| Aim of the exercise |
Retype, without any change, the first line of the records and every line after it through the one containing "plus32 (plus32 (small_sigma1".

※ ※ ※

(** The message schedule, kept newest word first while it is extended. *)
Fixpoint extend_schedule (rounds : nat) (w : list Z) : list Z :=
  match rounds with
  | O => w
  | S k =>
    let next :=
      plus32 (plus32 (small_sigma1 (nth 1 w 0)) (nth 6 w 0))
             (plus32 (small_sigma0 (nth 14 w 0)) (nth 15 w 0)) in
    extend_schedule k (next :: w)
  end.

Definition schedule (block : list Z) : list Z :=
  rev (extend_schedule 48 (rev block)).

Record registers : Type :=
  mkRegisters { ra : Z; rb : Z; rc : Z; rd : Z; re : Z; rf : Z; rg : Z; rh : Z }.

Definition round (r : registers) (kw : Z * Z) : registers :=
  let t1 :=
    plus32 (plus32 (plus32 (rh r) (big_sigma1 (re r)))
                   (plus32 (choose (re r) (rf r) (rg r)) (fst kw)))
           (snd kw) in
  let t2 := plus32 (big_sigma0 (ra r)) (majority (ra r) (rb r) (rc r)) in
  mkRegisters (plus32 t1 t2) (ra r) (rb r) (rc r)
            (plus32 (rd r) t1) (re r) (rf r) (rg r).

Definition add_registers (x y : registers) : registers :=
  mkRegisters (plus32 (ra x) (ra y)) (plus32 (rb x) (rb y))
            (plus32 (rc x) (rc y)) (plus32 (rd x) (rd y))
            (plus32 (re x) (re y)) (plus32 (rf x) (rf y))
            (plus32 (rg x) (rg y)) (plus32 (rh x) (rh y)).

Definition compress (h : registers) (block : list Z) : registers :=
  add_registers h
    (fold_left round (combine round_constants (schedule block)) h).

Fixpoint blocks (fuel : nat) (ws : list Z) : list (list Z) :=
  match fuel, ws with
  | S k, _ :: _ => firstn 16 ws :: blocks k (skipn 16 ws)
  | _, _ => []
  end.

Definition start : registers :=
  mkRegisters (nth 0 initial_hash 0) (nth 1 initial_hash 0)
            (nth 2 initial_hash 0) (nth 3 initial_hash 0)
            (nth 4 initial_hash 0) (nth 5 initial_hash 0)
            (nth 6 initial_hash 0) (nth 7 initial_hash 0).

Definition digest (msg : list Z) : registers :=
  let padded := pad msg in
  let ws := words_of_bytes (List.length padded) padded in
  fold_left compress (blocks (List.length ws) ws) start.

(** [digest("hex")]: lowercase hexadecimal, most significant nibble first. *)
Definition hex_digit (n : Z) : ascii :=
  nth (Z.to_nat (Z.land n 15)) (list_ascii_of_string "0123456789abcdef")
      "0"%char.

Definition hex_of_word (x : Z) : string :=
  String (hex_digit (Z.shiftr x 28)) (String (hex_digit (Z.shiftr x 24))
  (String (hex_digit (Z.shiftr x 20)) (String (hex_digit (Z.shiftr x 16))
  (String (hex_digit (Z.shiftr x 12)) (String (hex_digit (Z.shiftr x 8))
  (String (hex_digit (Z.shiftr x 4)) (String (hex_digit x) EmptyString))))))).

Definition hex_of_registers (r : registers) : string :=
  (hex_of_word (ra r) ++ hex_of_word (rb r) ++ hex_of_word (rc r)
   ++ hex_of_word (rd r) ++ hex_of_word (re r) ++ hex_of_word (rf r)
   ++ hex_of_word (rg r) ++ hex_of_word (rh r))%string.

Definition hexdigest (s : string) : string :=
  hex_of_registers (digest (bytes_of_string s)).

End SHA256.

※ ※ ※

| Solution to this problem |
(** The message schedule, kept newest word first while it is extended. *)
Fixpoint extend_schedule (rounds : nat) (w : list Z) : list Z :=
  match rounds with
  | O => w
  | S k =>
    let next :=
      plus32 (plus32 (small_sigma1 (nth 1 w 0)) (nth 6 w 0))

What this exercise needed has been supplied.